Department of Psychology and Logopedics, University of Helsinki, Helsinki, Finland.
Sci Rep. 2020 May 6;10(1):7671. doi: 10.1038/s41598-020-63828-5.
The human brain processes language to optimise efficient communication. Studies have shown extensive evidence that the brain's response to language is affected both by lower-level features, such as word-length and frequency, and syntactic and semantic violations within sentences. However, our understanding on cognitive processes at discourse level remains limited: How does the relationship between words and the wider topic one is reading about affect language processing? We propose an information theoretic model to explain cognitive resourcing. In a study in which participants read sentences from Wikipedia entries, we show information gain, an information theoretic measure that quantifies the specificity of a word given its topic context, modulates word-synchronised brain activity in the EEG. Words with high information gain amplified a slow positive shift in the event related potential.
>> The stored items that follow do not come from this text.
(** C14: [simulate_trials] never writes more than 1000 games: game 1000
    gets the index "000" of game 0 ([("000" + str(i))[-3:]]), so
    [open(game_filename, "x")] finds game 0's full log and raises
    [FileExistsError], whatever the directory held before. *)
Theorem simulate_trials_at_most_1000 data ri m obj n sp b b' :
  simulate_trials chat_model read_prompt first_turn n_tokens data ri m obj n sp b = Ok b' ->
  (n <= 1000)%Z.
Proof.
  unfold simulate_trials; intros H.
  destruct (Z.le_gt_cases n 1000) as [Hn|Hn]; [exact Hn|exfalso].
  destruct (py_range_1000 n Hn) as (l1 & l2 & Hr); rewrite Hr in H; cbn [foldM] in H.
  apply bind_eq_Ok in H; destruct H as (b0 & E0 & H).
  rewrite foldM_app in H; apply bind_eq_Ok in H; destruct H as (b1 & E1 & H); cbn [foldM] in H.
  assert (Hk : lookup (text_logs b1) (game_index 0 ++ "_full.txt") <> None).
  { refine (foldM_inv (fun x => lookup (text_logs x) (game_index 0 ++ "_full.txt") <> None)
                       _ b0 l1 b1 (proj2 (trial_text_logs _ _ _ _ _ _ _ _ E0)) _ E1).
    intros x y z Hx _ Ez; exact (proj1 (trial_text_logs _ _ _ _ _ _ _ _ Ez) _ Hx). }
  change (game_index 0) with (game_index 1000) in Hk.
  rewrite (trial_collision _ _ _ _ _ _ _ Hk) in H; discriminate.
Qed.

(** What a game that is played adds to the ledgers and the summaries. *)
Lemma trial_shape lines ri m obj sp b i b' :
  trial chat_model read_prompt first_turn n_tokens lines ri m obj sp b i = Ok b' ->
  exists s0 s1 summary,
    p0_lines b' = (p0_lines b ++ [(str_of_Z s0 ++ " " ++ NL)%string])%list /\
    p1_lines b' = (p1_lines b ++ [(str_of_Z s1 ++ " " ++ NL)%string])%list /\
    results b' = setitem (results b) (game_index i ++ ".json") summary.
Proof.
  unfold trial; intros H; py_unfold H.
  match goal with
  | Ei : init _ _ _ _ = Ok ?game, Eg : play_game ?game _ _ _ _ = Ok _ |- _ =>
      destruct (init_spec _ _ _ _ _ Ei) as (Hv & _);
      destruct (play_game_scores _ _ _ _ _ _ _ _ _ Hv Eg) as (s0 & s1 & E0 & E1)
  end.
  injection H as <-; rewrite E0, E1; eexists _, _, _; split; [reflexivity|split; reflexivity].
Qed.
(** * HealthPay PayFac: settlement engine and payout pipeline

    A shallow embedding of the settlement calculation engine
    (settlement-engine service) and of the two payout services of the
    repository, with the properties the specification states about them.

    Conventions of the embedding
    - [Decimal] (decimal.js) values are exact rationals [Q]; the library's
      default precision of 20 significant digits is assumed not to be reached.
    - A JS [number] that carries money is an exact rational as well.
    - A [Date] is a number of milliseconds since the epoch, read in a local
      zone without offset or daylight saving.
    - Repositories are tables (lists of rows) of one [Store]; every service
      method is a computation in the monad [M], which threads the store and
      may throw.  A repository call and a call to the notification service
      do not throw; what the notification service was asked to send is kept
      in the store.
    - Row ids are numbers drawn from a counter of the store.
    - The world outside (clock, transfer services, random references,
      configuration, column defaults) is an [Env]; [new Date()] gives the
      same instant throughout one call. *)

From Stdlib Require Import ZArith QArith Qround Lqa List String Bool Lia.
Import ListNotations.

Local Open Scope string_scope.
Local Open Scope list_scope.
Local Open Scope Z_scope.

Infix "=s?" := String.eqb (at level 70, no associativity).

(* ================================================================== *)
(** ** JavaScript values *)

(** [x || d] on an optional number: [null], [undefined] and [0] are falsy. *)
Definition js_or_Z (x : option Z) (d : Z) : Z :=
  match x with
  | Some v => if v =? 0 then d else v
  | None => d
  end.

Definition js_or_Q (x : option Q) (d : Q) : Q :=
  match x with
  | Some v => if Qeq_bool v 0 then d else v
  | None => d
  end.

(** [a > b] on numbers. *)
Definition Qgt_bool (a b : Q) : bool := negb (Qle_bool a b).

(** Truthiness of an optional string ([null], [undefined] and the empty
    string are falsy). *)
Definition truthy_string (x : option string) : bool :=
  match x with
  | Some s => negb (s =s? "")
  | None => false
  end.

(* ================================================================== *)
(** ** Dates *)

(** A [Date] is its time value, milliseconds since the epoch.  The local
    time of the process is taken to be UTC: no offset and no daylight
    saving time enter [getDay], [getDate], [setHours] and [setDate]. *)
Module JSDate.

Definition Date := Z.

Definition msPerDay : Z := 86400000.

(** Days since 1970-01-01 (floor). *)
Definition dayNumber (d : Date) : Z := d / msPerDay.

(** [getDay()]: 0 is Sunday; the epoch was a Thursday. *)
Definition getDay (d : Date) : Z := (dayNumber d + 4) mod 7.

(** Year, month and day of month of a day number (proleptic Gregorian). *)
Definition civil_from_days (n : Z) : Z * Z * Z :=
  let z := n + 719468 in
  let era := z / 146097 in
  let doe := z - era * 146097 in
  let yoe := (doe - doe / 1460 + doe / 36524 - doe / 146096) / 365 in
  let doy := doe - (365 * yoe + yoe / 4 - yoe / 100) in
  let mp := (5 * doy + 2) / 153 in
  let d := doy - (153 * mp + 2) / 5 + 1 in
  let m := if mp <? 10 then mp + 3 else mp - 9 in
  let y := yoe + era * 400 in
  ((if m <=? 2 then y + 1 else y), m, d).

(** Day number of a calendar date. *)
Definition days_from_civil (y m d : Z) : Z :=
  let y' := if m <=? 2 then y - 1 else y in
  let era := y' / 400 in
  let yoe := y' - era * 400 in
  let mp := if m <=? 2 then m + 9 else m - 3 in
  let doy := (153 * mp + 2) / 5 + d - 1 in
  let doe := yoe * 365 + yoe / 4 - yoe / 100 + doy in
  era * 146097 + doe - 719468.

(** [new Date(y, m - 1, d)]: midnight of a calendar date. *)
Definition ofCivil (y m d : Z) : Date := days_from_civil y m d * msPerDay.

(** [getDate()]: day of the month. *)
Definition getDate (d : Date) : Z := snd (civil_from_days (dayNumber d)).

(** [setHours(h, m, s, ms)] *)
Definition setHours (d : Date) (h m s ms : Z) : Date :=
  dayNumber d * msPerDay + ((h * 60 + m) * 60 + s) * 1000 + ms.

(** [d.setDate(d.getDate() + n)] *)
Definition addDays (d : Date) (n : Z) : Date := d + n * msPerDay.

End JSDate.

Import JSDate.

(* ================================================================== *)
(** ** Entities *)

Definition Id := nat.
Bind Scope nat_scope with Id.

Record SubMerchant := mkSubMerchant {
  sm_id : Id;
  sm_merchantCode : string;
  sm_status : string;
  sm_settlementCycle : string;
  sm_settlementDayOfWeek : option Z;
  sm_settlementDayOfMonth : option Z;
  sm_reservePercentage : option Q;
  sm_reserveDays : option Z;
  sm_minimumPayoutAmount : option Q;
  sm_riskScore : option Z;
  sm_payoutMethod : string;
  sm_bankId : option string;
  sm_bankAccountNumber : option string;
  sm_bankAccountName : option string;
  sm_iban : option string;
  sm_instapayIpa : option string;
  sm_vodafoneCashNumber : option string
}.

Record Transaction := mkTransaction {
  tx_id : Id;
  tx_subMerchantId : Id;
  tx_status : string;
  tx_amount : Q;
  tx_processorFee : option Q;
  tx_platformFee : option Q;
  tx_netAmount : Q;
  tx_capturedAt : Date;
  tx_settlementId : option Id;
  tx_settledAt : option Date;
  tx_transactionReference : string;
  tx_paymentMethod : string
}.

Record Refund := mkRefund {
  rf_id : Id;
  rf_subMerchantId : Id;
  rf_status : string;
  rf_amount : Q;
  rf_refundFee : option Q;
  rf_netAmount : Q;
  rf_completedAt : Date;
  rf_settlementId : option Id;
  rf_refundReference : string
}.

Record Dispute := mkDispute {
  dp_id : Id;
  dp_subMerchantId : Id;
  dp_status : string;
  dp_amount : Q;
  dp_disputeFee : option Q;
  dp_resolvedAt : Date;
  dp_settlementId : option Id;
  dp_disputeReference : string;
  dp_reasonCode : string
}.

Record Reserve := mkReserve {
  rs_id : Id;
  rs_subMerchantId : Id;
  rs_settlementId : option Id;
  rs_reserveType : string;
  rs_amount : Q;
  rs_releaseDate : Date;
  rs_status : string;
  rs_releasedAt : option Date
}.

(** The members of [SettlementStatus] the services name. *)
Inductive SettlementStatus := ST_CALCULATED | ST_APPROVED | ST_ON_HOLD.

Record Settlement := mkSettlement {
  st_id : Id;
  st_settlementReference : string;
  st_subMerchantId : Id;
  st_settlementDate : Date;
  st_periodStart : Date;
  st_periodEnd : Date;
  st_grossSales : Q;
  st_grossRefunds : Q;
  st_grossDisputes : Q;
  st_grossAmount : Q;
  st_processorFees : Q;
  st_platformFees : Q;
  st_refundFees : Q;
  st_disputeFees : Q;
  st_totalFees : Q;
  st_reserveHeld : Q;
  st_reserveReleased : Q;
  st_netAmount : Q;
  st_transactionCount : nat;
  st_refundCount : nat;
  st_disputeCount : nat;
  st_status : SettlementStatus;
  st_calculatedAt : Date;
  st_approvedAt : option Date;
  st_approvedBy : option string;
  st_payoutId : option Id;
  st_adjustmentNotes : option string
}.

Record SettlementItem := mkSettlementItem {
  si_settlementId : Id;
  si_itemType : string;
  si_referenceId : option Id;
  si_referenceNumber : option string;
  si_description : string;
  si_grossAmount : Q;
  si_feeAmount : Q;
  si_netAmount : Q
}.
To show that the effect persists for individual and unseen brain responses, we furthermore show that a classifier trained on EEG data can successfully predict information gain from previously unseen EEG. The findings suggest that biological information processing seeks to maximise performance subject to constraints on information capacity.
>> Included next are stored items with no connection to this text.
(** * langgraph_toy: the graph execution engine and its state container

    A shallow embedding of [core/state.py] and [core/graph.py], and of what
    is built on them: the edge conditions of [core/edges.py], the graph of
    [agents/simple.py], the strategy selection of [core/strategy_selector.py]
    and [core/compilation.py], and the graph cache of [core/execution.py].

    Python values are a first-order datatype (the JSON fragment without
    floats), dicts are insertion-ordered association lists, [Set[str]] is a
    [gset string], exceptions are values of [exn] carried by [result], and
    the methods of a class are computations in a state-and-error monad over
    the object they mutate. *)

From Stdlib Require Import ZArith Lia.
From stdpp Require Import gmap strings list.

#[local] Set Warnings "-clear-no-such-hyp".

Local Open Scope Z_scope.
Local Open Scope nat_scope.

(** ** Python values *)

(** The runtime classes of the values that can be bound in a state. *)
Inductive rtclass := Cstr | Cint | Cbool | Cdict | Clist | CNoneType.

(** What a class body can write as the annotation of a field: a class, or a
    subscripted alias over [dict] or [list] ([Dict[str, Any]], [List[int]]).
    The arguments of an alias are read by [get_args] and never used. *)
Inductive pytype := Tclass (c : rtclass) | Talias_dict | Talias_list.

Unset Elimination Schemes.
Inductive pyval :=
| VNone
| VBool (b : bool)
| VInt (z : Z)
| VStr (s : string)
| VList (l : list pyval)
| VDict (d : list (string * pyval)).
Set Elimination Schemes.

Abbreviation dict := (list (string * pyval)).

(** Induction on values, through the lists and dicts they hold. *)
Fixpoint pyval_induction (P : pyval -> Prop)
    (HNone : P VNone) (HBool : forall b, P (VBool b))
    (HInt : forall z, P (VInt z)) (HStr : forall s, P (VStr s))
    (HList : forall l, Forall P l -> P (VList l))
    (HDict : forall d, Forall (fun kv => P kv.2) d -> P (VDict d))
    (v : pyval) {struct v} : P v :=
  let rec := pyval_induction P HNone HBool HInt HStr HList HDict in
  match v with
  | VNone => HNone
  | VBool b => HBool b
  | VInt z => HInt z
  | VStr s => HStr s
  | VList l =>
      HList l ((fix go (l : list pyval) : Forall P l :=
                  match l with
                  | [] => @List.Forall_nil _ P
                  | x :: l' => @List.Forall_cons _ P x l' (rec x) (go l')
                  end) l)
  | VDict d =>
      HDict d ((fix go (d : dict) : Forall (fun kv => P kv.2) d :=
                  match d with
                  | [] => @List.Forall_nil _ _
                  | kv :: d' => @List.Forall_cons _ _ kv d' (rec kv.2) (go d')
                  end) d)
  end.

Global Instance rtclass_eq_dec : EqDecision rtclass.
Proof. solve_decision. Defined.
Global Instance pytype_eq_dec : EqDecision pytype.
Proof. solve_decision. Defined.

(** ** Exceptions and results *)

Inductive exn :=
| ValueError (msg : string)
| TypeError (msg : string)
| RuntimeError (msg : string)
| StateValidationError (field : string) (expected : pytype) (got : rtclass).

Inductive result (A : Type) :=
| Ok (a : A)
| Raise (e : exn).
Arguments Ok {A} a.
Arguments Raise {A} e.

Definition is_ok {A} (r : result A) : bool :=
  match r with Ok _ => true | Raise _ => false end.

Definition raises {A} (r : result A) : Prop :=
  match r with Ok _ => False | Raise _ => True end.

(** A computation that reads and writes a world [W] and may raise. *)
Definition comp (W A : Type) : Type := W -> result A * W.

Definition ret {W A} (a : A) : comp W A := fun w => (Ok a, w).
Definition raise {W A} (e : exn) : comp W A := fun w => (Raise e, w).
Definition bind {W A B} (c : comp W A) (k : A -> comp W B) : comp W B :=
  fun w => match c w with
           | (Ok a, w') => k a w'
           | (Raise e, w') => (Raise e, w')
           end.
Definition gets {W A} (f : W -> A) : comp W A := fun w => (Ok (f w), w).
Definition modify {W} (f : W -> W) : comp W unit := fun w => (Ok tt, f w).
Definition lift {W A} (r : result A) : comp W A := fun w => (r, w).

Notation "x <- c ;; k" := (bind c (fun x => k))
  (at level 62, c at next level, right associativity).

(** ** Insertion-ordered dicts with string keys *)

Fixpoint dict_get {V} (k : string) (d : list (string * V)) : option V :=
  match d with
  | [] => None
  | (k', v) :: d' => if String.eqb k' k then Some v else dict_get k d'
  end.

Definition dict_mem {V} (k : string) (d : list (string * V)) : bool :=
  match dict_get k d with Some _ => true | None => false end.

(** [d[k] = v]: overwrite in place, or append a new key at the end. *)
Fixpoint dict_set {V} (k : string) (v : V) (d : list (string * V))
  : list (string * V) :=
  match d with
  | [] => [(k, v)]
  | (k', v') :: d' =>
      if String.eqb k' k then (k', v) :: d' else (k', v') :: dict_set k v d'
  end.

Definition dict_keys {V} (d : list (string * V)) : list string := d.*1.

(** ** The graph engine ([core/graph.py]) *)

Module GraphPy.
Section Engine.

(** The engine never looks inside a state: [St] is any state type. *)
Variable St : Type.

(** [Node]: a name and the function it wraps. A node function returns the new
    state or raises. *)
Record Node := { node_name : string; func : St -> result St }.

(** [Edge]: conditions are taken at their declared type
    [Callable[[StateSchema], bool]], total boolean functions of the state. *)
Record Edge := {
  source : string;
  target : string;
  condition : option (St -> bool)
}.

Record Graph := {
  graph_name : string;
  nodes : list (string * Node);
  edges : list Edge;
  entry_point : option string
}.
Lemma register_duelist_spec_witness :
  has_duelist 30 db_duels = false /\
  (register_duelist 30 ;;; get_duel_rating 30) (at_rest db_duels fresh_seqs)
  = (Ret 1500,
     at_rest (set_duelist
                (duelist db_duels ++ [{| dl_user_id := 30;
                                         dl_rating := 1500 |}]) db_duels)
             fresh_seqs).
Proof.
  split; [reflexivity|].
  exact (proj1 (proj2 (proj2 (register_duelist_spec db_duels fresh_seqs 30)))
               eq_refl).
Defined.

(** ** Duel statistics add up *)

Lemma count_where_split3 {Row : Type} (p a b c : Row -> bool)
    (t : list Row) :
  (forall r, In r t ->
             indicator (p r)
             = indicator (a r) + indicator (b r) + indicator (c r)) ->
  count_where p t = count_where a t + count_where b t + count_where c t.
Proof.
  induction t as [|r t IH]; intros H; [reflexivity|].
  rewrite !count_where_cons.
  pose proof (H r (or_introl eq_refl)) as Hr. unfold indicator in Hr.
  rewrite IH by (intros x Hx; apply H; now right).
  lia.
Qed.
人类大脑通过处理语言来优化高效的沟通。研究表明,大量证据表明,大脑对语言的反应不仅受到词长、频率等低级特征的影响,还受到句子中句法和语义违规的影响。然而,我们对语篇层面的认知过程的理解仍然有限:单词之间的关系以及阅读的更广泛主题如何影响语言处理?我们提出了一个信息论模型来解释认知资源分配。在一项参与者阅读维基百科条目的句子的研究中,我们展示了信息增益,这是一种信息论度量,用于量化给定主题上下文的单词的特异性,调节 EEG 中与单词同步的脑活动。具有高信息增益的单词放大了事件相关电位中的缓慢正移。为了表明该效果对于个体和看不见的脑反应仍然存在,我们还表明,基于 EEG 数据训练的分类器可以成功地从以前看不见的 EEG 预测信息增益。研究结果表明,生物信息处理旨在在信息容量的限制下最大化性能。